** Data for analysis follows **

Lemma bootTask_loads (id : string) (s : state) :
  let s' := state_of (bootTask w id s) in
  todo s' = todo s /\
  (loads (log s') = loads (log s) \/ loads (log s') = id :: loads (log s)).
Proof.
  cbv zeta.
  assert (E : bootTask w id s =
              if negb (truthy (read (hooks s) id)) then hook_cb id None s
              else (prepareHook w id ;; applyDefaults w id ;; configure w id ;;
                    loadHook id)%loader s).
  { unfold bootTask. unfold bind at 1. unfold get.
    now destruct (negb (truthy (read (hooks s) id))). }
  rewrite E. clear E.
  set (L := loads (log s)). set (T := todo s).
  assert (Hs : loaded_as L T s) by (split; reflexivity).
  assert (Hout : forall s0, loaded_as L T s0 ->
            todo s0 = T /\ (loads (log s0) = L \/ loads (log s0) = id :: L)).
  { intros s0 [H1 H2]. split; [exact H2|now left]. }
  destruct (negb _).
  - apply Hout. now apply hook_cb_loaded.
  - assert (Hall : forall s0, loaded_as L T s0 ->
              todo (state_of ((prepareHook w id ;; applyDefaults w id ;;
                               configure w id ;; loadHook id)%loader s0)) = T /\
              (loads (log (state_of ((prepareHook w id ;; applyDefaults w id ;;
                               configure w id ;; loadHook id)%loader s0))) = L \/
               loads (log (state_of ((prepareHook w id ;; applyDefaults w id ;;
                               configure w id ;; loadHook id)%loader s0))) = id :: L));
      [|now apply Hall].
    clear - Hout.
    apply (keeps_then (loaded_as L T)
             (fun s' => todo s' = T /\
                        (loads (log s') = L \/ loads (log s') = id :: L)));
      [apply prepareHook_loaded|exact Hout|].
    intros _.
    apply (keeps_then (loaded_as L T)
             (fun s' => todo s' = T /\
                        (loads (log s') = L \/ loads (log s') = id :: L)));
      [apply applyDefaults_loaded|exact Hout|].
    intros _.
    apply (keeps_then (loaded_as L T)
             (fun s' => todo s' = T /\
                        (loads (log s') = L \/ loads (log s') = id :: L)));
      [apply configure_loaded|exact Hout|].
    intros _ s1 [H1 H2].
    destruct (loadHook_loads id s1) as [Ht Hl]. cbv zeta in Ht, Hl.
    rewrite Ht, H1 in *. split; [exact H2|exact Hl].
Qed.

Lemma quiet_task_loaded (L T : list string) (n : nat) :
  3 <= n -> n <> 7 -> keeps (loaded_as L T) (run_task w n).
Proof.
  intros Hn H7.
  destruct n as [|[|[|[|[|[|[|[|n]]]]]]]]; try lia; cbn [run_task].
  - unfold validate. repeat keeps_step loaded_leaf.
  - unfold prepare. apply keeps_bind; [apply keeps_get|]. intros s0.
    apply keeps_bind; [apply keeps_for_each; intros id; apply prepareHook_loaded|].
    intros _. apply keeps_modify. loaded_leaf.
  - unfold defaults. apply keeps_bind; [apply keeps_get|]. intros s0.
    apply keeps_bind; [apply keeps_for_each; intros id; apply applyDefaults_loaded|].
    intros _. apply keeps_modify. loaded_leaf.
  - unfold configureAll. apply keeps_bind; [apply keeps_get|]. intros s0.
    apply keeps_bind.
    + apply keeps_for_each. intros id. apply keeps_try_catch;
        [apply configure_loaded|]. intros e. repeat keeps_step loaded_leaf.
    + intros _. repeat keeps_step loaded_leaf.
  - repeat keeps_step loaded_leaf.
Qed.

Lemma NoDup_move (a : string) (l1 l2 : list string) :
  NoDup (a :: l1 ++ l2) -> NoDup (l1 ++ a :: l2).
Proof.
  induction l1 as [|x r IH]; simpl; [auto|].
  intros H. inversion H as [|? ? Ha Hr]; subst.
  inversion Hr as [|? ? Hx Hr']; subst.
  constructor.
  - intros Hin. apply in_app_or in Hin as [Hin|[->|Hin]].
    + apply Hx. apply in_or_app. now left.
    + apply Ha. now left.
    + apply Hx. apply in_or_app. now right.
  - apply IH. constructor; [|exact Hr'].
    intros Hin. apply Ha. now right.
Qed.

Lemma no_reload_settle (r : result unit) : no_reload (state_of r) -> no_reload (settle r).
Proof. destruct r; intros H; exact H. Qed.

Lemma no_reload_same (s s' : state) :
  no_reload s -> loaded_as (loads (log s)) (todo s) s' -> no_reload s'.
Proof. intros H [H1 H2]. unfold no_reload. now rewrite H1, H2. Qed.

Lemma exec_no_reload (l : label) (s s' : state) :
  no_reload s -> unique_keys s -> on_course s -> invariant s ->
  exec w l s = Some s' -> no_reload s'.
Proof.
  intros Hn Hu Hc Hinv. unfold exec. destruct (halted s); [discriminate|].
  destruct l as [|h|id c|].
  - destruct (todo s) as [|id rest] eqn:Htodo.
    + destruct (stage s) as [n| | |] eqn:Est; try discriminate.
      intros H. inversion H. clear H. apply no_reload_settle.
      assert (Hb : before_loads s).
      { unfold on_course in Hc. now rewrite Est in Hc. }
      destruct (Nat.lt_ge_cases n 3) as [Hlt|Hge].
      * assert (Hfresh : ~ In (boot n) (loads (log s))).
        { rewrite loads_in. pose proof (inv_fresh s Hinv n Hlt) as Hf.
          rewrite Est in Hf. now apply Hf. }
        assert (Hgo : forall s1, todo s1 = todo s -> log s1 = log s ->
                  no_reload (state_of (bootTask w (boot n) s1))).
        { intros s1 Ht Hl.
          destruct (bootTask_loads (boot n) s1) as [Ht' Hl']. cbv zeta in Ht', Hl'.
          unfold no_reload in *. rewrite Ht', Ht, Htodo. simpl.
          rewrite Htodo in Hn. simpl in Hn. rewrite Hl in Hl'.
          destruct Hl' as [E|E]; rewrite E; [exact Hn|].
          constructor; assumption. }
        destruct n as [|[|[|n]]]; try lia; cbn [run_task];
          unfold bind at 1; unfold modify at 1; apply Hgo; reflexivity.
      * destruct (Nat.eq_dec n 7) as [->|H7].
        -- cbn [run_task]. unfold loadAll. unfold bind at 1. unfold get at 1.
           destruct (others s) as [|id r] eqn:Eo.
           ++ apply (no_reload_same s); [exact Hn|]. split; reflexivity.
           ++ unfold no_reload, modify.
              cbn [state_of todo log with_todo with_stage]. rewrite <- Eo.
              apply NoDup_app.
              ** unfold others, without_bootstrap. now apply NoDup_filter.
              ** unfold no_reload in Hn. now rewrite Htodo in Hn.
              ** intros a Ha Hl. apply others_nonboot in Ha.
                 apply task_of_bootstrap in Ha.
                 destruct Hb as (_ & Hnb & _).
                 assert (Hin : In a (nb_loads (log s))).
                 { apply nb_loads_in. split; [now apply loads_in|exact Ha]. }
                 rewrite Hnb in Hin. contradiction.
        -- apply (no_reload_same s); [exact Hn|].
           apply quiet_task_loaded; auto. split; reflexivity.
    + intros H. inversion H. clear H. apply no_reload_settle.
      set (s1 := with_log (Log "silly" ("Loading hook: " ++ id) :: log s)
                   (with_todo rest s)).
      change (no_reload (state_of (loadHook id s1))).
      destruct (loadHook_loads id s1) as [Ht Hl]. cbv zeta in Ht, Hl.
      unfold no_reload in *. rewrite Ht. cbn [todo s1 with_log with_todo].
      rewrite Htodo in Hn. simpl in Hn.
      change (loads (log s1)) with (loads (log s)) in Hl.
      destruct Hl as [E|E]; rewrite E.
      * now inversion Hn.
      * now apply NoDup_move.
  - destruct (nth_error (timers s) h) as [t|]; [|discriminate].
    destruct (t_status t); try discriminate.
    intros H. inversion H. clear H. apply no_reload_settle.
    apply (no_reload_same s); [exact Hn|].
    set (s1 := with_timers (fire h (timers s)) s).
    change (loaded_as (loads (log s)) (todo s)
              (state_of (tooLong (t_owner t) (t_interval t) s1))).
    unfold tooLong, bind, get.
    destruct (config_key _ _); [|split; reflexivity].
    apply hook_cb_loaded. split; reflexivity.
  - destruct (take_inflight id (inflight s)) as [[h rest]|]; [|discriminate].
    intros H. inversion H. clear H. apply no_reload_settle.
    apply (no_reload_same s); [exact Hn|].
    change (loaded_as (loads (log s)) (todo s)
              (state_of (loaded id h (c_err c) (completed c rest s)))).
    apply loaded_keeps;
      [intros e; apply hook_cb_loaded|intros t s0 H0; exact H0|].
    unfold loaded_as, after_completion, completed.
    cbn [log todo with_log with_timers with_inflight with_hooks].
    assert (Ha : loads (announcement id (c_err c)) = []).
    { unfold announcement.
      destruct (truthy (c_err c)), (negb (id =? "userhooks")%string); reflexivity. }
    rewrite loads_app, Ha. destruct (c_config c); split; reflexivity.
  - destruct (todo s) eqn:Htodo; [|discriminate].
    destruct (ticks s) as [|id rest]; [discriminate|].
    intros H. inversion H. clear H. apply no_reload_settle.
    apply (no_reload_same s); [exact Hn|]. rewrite Htodo.
    apply tick_keeps;
      [intros e; apply hook_cb_loaded|intros t s0 H0; exact H0|].
    split; [reflexivity|exact Htodo].
Qed.

Lemma run_no_reload (ls : list label) (s0 s : state) :
  no_reload s0 -> unique_keys s0 -> on_course s0 -> pending s0 ->
  invariant s0 -> run w ls s0 = Some s -> no_reload s.
Proof.
  revert s0. induction ls as [|l r IH]; intros s0 N0 U0 C0 F0 I0; simpl.
  - intros E. inversion E. now subst.
  - destruct (exec w l s0) as [s1|] eqn:E; [|discriminate].
    apply IH.
    + eapply exec_no_reload; eauto.
    + eapply exec_unique; eauto.
    + eapply exec_on_course; eauto.
    + eapply exec_pending; eauto.
    + eapply exec_invariant; eauto.
Qed.

(** X14.  On a registry whose keys are distinct, as the keys of a
    JavaScript object are, no hook's [load] is called twice in a run,
    whatever the timers and the hooks do and whatever hooks a [load]
    adds to the registry meanwhile; and no hook that the load stage has
    still to start has had its [load] called. *)
Theorem no_hook_is_loaded_twice
    (hs : dict) (cfg : jsval) (ls : list label) (s : state)
    (Hkeys : NoDup (keys hs))
    (Hrun : run w ls (init hs cfg) = Some s) :
  NoDup (todo s ++ loads (log s)).
Proof.
  apply (run_no_reload ls (init hs cfg)); auto.
  - constructor.
  - apply before_on_course. repeat split. intros [].
  - apply pending_init.
  - apply inv_init.
Qed.

End MoreOnce.

Lemma no_hook_is_loaded_twice_witness :
  let s := Samples.final Samples.app Samples.full_run Samples.full_registry (JObj []) in
  loads (log s) = ["a"; "userhooks"; "userconfig"; "moduleloader"] /\
  NoDup (todo s ++ loads (log s)).
Proof.
  cbv zeta. split; [vm_compute; reflexivity|].
  apply (no_hook_is_loaded_twice Samples.app Samples.full_registry (JObj [])
           Samples.full_run).
  - unfold Samples.full_registry. simpl.
    repeat constructor; simpl; intuition discriminate.
  - vm_compute. reflexivity.
Defined.

(* ===================================================================== *)
(** ** Further properties: the stages do not interleave *)
(* ===================================================================== *)

Section MoreStages.

Variable w : world.

Lemma stage_ranks_app (a b : list event) :
  stage_ranks (a ++ b) = stage_ranks a ++ stage_ranks b.
Proof. unfold stage_ranks. apply flat_map_app. Qed.

Lemma stage_ranks_le (l : list event) : Forall (fun r => r <= 7) (stage_ranks l).
Proof.
  induction l as [|e r IH]; [constructor|].
  change (e :: r) with ([e] ++ r). rewrite stage_ranks_app.
  apply Forall_app. split; [|exact IH].
  destruct e as [o id| | | | | |]; simpl; try constructor.
  destruct (is_bootstrap id); simpl; [constructor|].
  constructor; [destruct o; simpl; lia|constructor].
Qed.

Lemma in_step_ext (n : nat) (evs : list event) (s s' : state) :
  in_step n s -> log s' = evs ++ log s ->
  Forall (fun r => r = n) (stage_ranks evs) -> in_step n s'.
Proof.
  intros [H1 H2] El He. unfold in_step. rewrite El, stage_ranks_app.
  now apply descending_more.
Qed.

Lemma in_step_tell (n : nat) (e : event) :
  Forall (fun r => r = n) (stage_ranks [e]) ->
  forall s, in_step n s -> in_step n (with_log (e :: log s) s).
Proof. intros He s Hs. now apply (in_step_ext n [e] s). Qed.

Lemma in_step_le (n m : nat) (s : state) : n <= m -> in_step n s -> in_step m s.
Proof.
  intros Hle [H1 H2]. split; [|exact H2].
  eapply Forall_impl; [|exact H1]. intros r Hr. simpl in Hr. lia.
Qed.

Lemma in_step_min (n : nat) (s : state) : in_step n s -> in_step (Nat.min n 7) s.
Proof.
  intros [H1 H2]. split; [|exact H2].
  pose proof (stage_ranks_le (log s)) as H7.
  rewrite Forall_forall in *. intros r Hr.
  specialize (H1 r Hr). specialize (H7 r Hr). simpl in *. lia.
Qed.

Ltac step_leaf H :=
  first [ apply in_step_tell; simpl;
          try (destruct (is_bootstrap _) eqn:?); simpl;
          repeat constructor; destruct H; congruence
        | intros ? H'; exact H' ].

Lemma prepareHook_in_step (n : nat) (id : string) :
  is_bootstrap id = true \/ n = 4 -> keeps (in_step n) (prepareHook w id).
Proof. intros H. unfold prepareHook. repeat keeps_step ltac:(step_leaf H). Qed.

Lemma applyDefaults_in_step (n : nat) (id : string) :
  is_bootstrap id = true \/ n = 5 -> keeps (in_step n) (applyDefaults w id).
Proof. intros H. unfold applyDefaults. repeat keeps_step ltac:(step_leaf H). Qed.

Lemma configure_in_step (n : nat) (id : string) :
  is_bootstrap id = true \/ n = 6 -> keeps (in_step n) (configure w id).
Proof. intros H. unfold configure. repeat keeps_step ltac:(step_leaf H). Qed.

** End of Data for analysis **

Assignment: Search the data for the string "eapply" and copy out every line where it is found.

Solution:
    + eapply exec_no_reload; eauto.
    + eapply exec_unique; eauto.
    + eapply exec_on_course; eauto.
    + eapply exec_pending; eauto.
    + eapply exec_invariant; eauto.
  eapply Forall_impl; [|exact H1]. intros r Hr. simpl in Hr. lia.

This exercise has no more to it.